Information ->
* * * *

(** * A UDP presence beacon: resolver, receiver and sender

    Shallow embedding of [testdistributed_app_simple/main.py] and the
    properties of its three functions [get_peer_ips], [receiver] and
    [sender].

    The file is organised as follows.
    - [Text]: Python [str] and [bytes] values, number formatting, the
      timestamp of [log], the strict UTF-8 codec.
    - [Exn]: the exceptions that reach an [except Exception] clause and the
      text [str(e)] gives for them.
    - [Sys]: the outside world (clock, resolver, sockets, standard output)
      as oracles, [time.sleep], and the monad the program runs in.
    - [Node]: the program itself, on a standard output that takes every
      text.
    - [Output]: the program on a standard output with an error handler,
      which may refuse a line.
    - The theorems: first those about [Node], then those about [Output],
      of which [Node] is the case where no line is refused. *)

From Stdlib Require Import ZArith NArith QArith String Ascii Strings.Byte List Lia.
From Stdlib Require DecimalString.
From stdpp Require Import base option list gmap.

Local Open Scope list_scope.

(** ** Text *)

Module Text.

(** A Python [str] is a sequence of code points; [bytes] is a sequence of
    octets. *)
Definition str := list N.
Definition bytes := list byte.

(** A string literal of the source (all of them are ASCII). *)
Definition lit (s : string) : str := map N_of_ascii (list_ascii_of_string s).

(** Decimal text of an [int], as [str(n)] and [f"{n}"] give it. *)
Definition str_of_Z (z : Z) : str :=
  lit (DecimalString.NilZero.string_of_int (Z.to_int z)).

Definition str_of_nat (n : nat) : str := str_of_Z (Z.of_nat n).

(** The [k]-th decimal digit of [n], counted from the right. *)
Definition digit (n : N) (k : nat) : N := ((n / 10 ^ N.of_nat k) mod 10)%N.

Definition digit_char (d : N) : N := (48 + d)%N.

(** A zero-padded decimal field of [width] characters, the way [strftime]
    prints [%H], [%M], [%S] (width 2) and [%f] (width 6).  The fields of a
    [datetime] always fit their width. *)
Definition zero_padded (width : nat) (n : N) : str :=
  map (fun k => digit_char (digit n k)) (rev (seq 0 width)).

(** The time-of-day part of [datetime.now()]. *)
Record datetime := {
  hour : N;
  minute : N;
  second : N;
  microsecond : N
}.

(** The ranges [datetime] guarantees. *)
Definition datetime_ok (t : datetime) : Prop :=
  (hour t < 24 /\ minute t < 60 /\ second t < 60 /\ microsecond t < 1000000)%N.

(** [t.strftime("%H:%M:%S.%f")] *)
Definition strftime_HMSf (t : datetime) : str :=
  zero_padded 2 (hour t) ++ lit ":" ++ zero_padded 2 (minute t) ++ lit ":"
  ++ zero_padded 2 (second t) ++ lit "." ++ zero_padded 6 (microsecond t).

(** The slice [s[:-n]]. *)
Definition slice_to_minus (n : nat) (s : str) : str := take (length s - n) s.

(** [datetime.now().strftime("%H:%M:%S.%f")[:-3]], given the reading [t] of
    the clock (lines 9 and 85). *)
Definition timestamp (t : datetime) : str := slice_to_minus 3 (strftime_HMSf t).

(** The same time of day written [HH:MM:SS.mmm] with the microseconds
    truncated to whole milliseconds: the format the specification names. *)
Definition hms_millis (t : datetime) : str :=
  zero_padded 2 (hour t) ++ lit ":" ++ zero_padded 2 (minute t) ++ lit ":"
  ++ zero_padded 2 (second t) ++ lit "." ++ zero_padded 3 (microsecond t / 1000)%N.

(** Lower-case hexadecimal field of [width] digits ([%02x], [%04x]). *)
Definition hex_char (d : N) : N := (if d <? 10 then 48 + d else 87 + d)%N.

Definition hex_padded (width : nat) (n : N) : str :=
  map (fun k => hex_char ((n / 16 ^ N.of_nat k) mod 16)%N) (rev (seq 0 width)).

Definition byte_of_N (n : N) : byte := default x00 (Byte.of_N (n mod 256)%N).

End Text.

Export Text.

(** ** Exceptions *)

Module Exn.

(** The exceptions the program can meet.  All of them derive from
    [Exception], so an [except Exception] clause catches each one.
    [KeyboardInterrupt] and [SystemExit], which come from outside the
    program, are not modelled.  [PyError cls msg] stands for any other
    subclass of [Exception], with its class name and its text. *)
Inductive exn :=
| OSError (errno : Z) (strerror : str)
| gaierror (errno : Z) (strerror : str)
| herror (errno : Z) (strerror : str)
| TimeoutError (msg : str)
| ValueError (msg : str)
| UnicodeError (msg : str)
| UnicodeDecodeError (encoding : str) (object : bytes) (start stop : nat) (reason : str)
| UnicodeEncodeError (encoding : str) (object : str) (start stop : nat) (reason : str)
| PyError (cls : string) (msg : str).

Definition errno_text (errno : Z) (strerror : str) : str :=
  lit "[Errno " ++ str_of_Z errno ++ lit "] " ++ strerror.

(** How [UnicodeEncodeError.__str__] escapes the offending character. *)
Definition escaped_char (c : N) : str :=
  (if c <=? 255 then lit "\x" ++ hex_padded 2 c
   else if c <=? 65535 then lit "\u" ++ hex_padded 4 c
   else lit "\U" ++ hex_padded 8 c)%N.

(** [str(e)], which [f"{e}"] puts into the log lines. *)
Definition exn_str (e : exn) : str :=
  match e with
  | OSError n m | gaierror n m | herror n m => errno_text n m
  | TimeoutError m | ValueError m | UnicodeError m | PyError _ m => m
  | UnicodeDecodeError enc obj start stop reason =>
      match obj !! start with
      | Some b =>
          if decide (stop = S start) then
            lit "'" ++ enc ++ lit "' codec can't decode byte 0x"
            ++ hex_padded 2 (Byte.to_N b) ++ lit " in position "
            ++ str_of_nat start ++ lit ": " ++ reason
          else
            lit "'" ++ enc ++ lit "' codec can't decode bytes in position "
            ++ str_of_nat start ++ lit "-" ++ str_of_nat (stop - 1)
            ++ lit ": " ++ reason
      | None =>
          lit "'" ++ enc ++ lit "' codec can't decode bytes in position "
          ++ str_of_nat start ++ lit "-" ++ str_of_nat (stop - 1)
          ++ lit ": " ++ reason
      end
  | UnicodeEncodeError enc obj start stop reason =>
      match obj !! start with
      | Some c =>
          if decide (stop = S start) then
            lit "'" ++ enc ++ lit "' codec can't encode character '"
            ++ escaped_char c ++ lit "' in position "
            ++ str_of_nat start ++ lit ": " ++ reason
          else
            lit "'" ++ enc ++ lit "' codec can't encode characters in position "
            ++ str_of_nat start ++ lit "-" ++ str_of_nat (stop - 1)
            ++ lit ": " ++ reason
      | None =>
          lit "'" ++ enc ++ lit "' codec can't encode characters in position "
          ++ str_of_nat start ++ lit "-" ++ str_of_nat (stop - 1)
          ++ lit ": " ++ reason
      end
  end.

* * * *

Exercise details -> Using the records above, restate word for word the lines from the one with "reading [t] of" through the one with "truncated to whole", both included.

Solution to the problem ->
(** [datetime.now().strftime("%H:%M:%S.%f")[:-3]], given the reading [t] of
    the clock (lines 9 and 85). *)
Definition timestamp (t : datetime) : str := slice_to_minus 3 (strftime_HMSf t).

(** The same time of day written [HH:MM:SS.mmm] with the microseconds
    truncated to whole milliseconds: the format the specification names. *)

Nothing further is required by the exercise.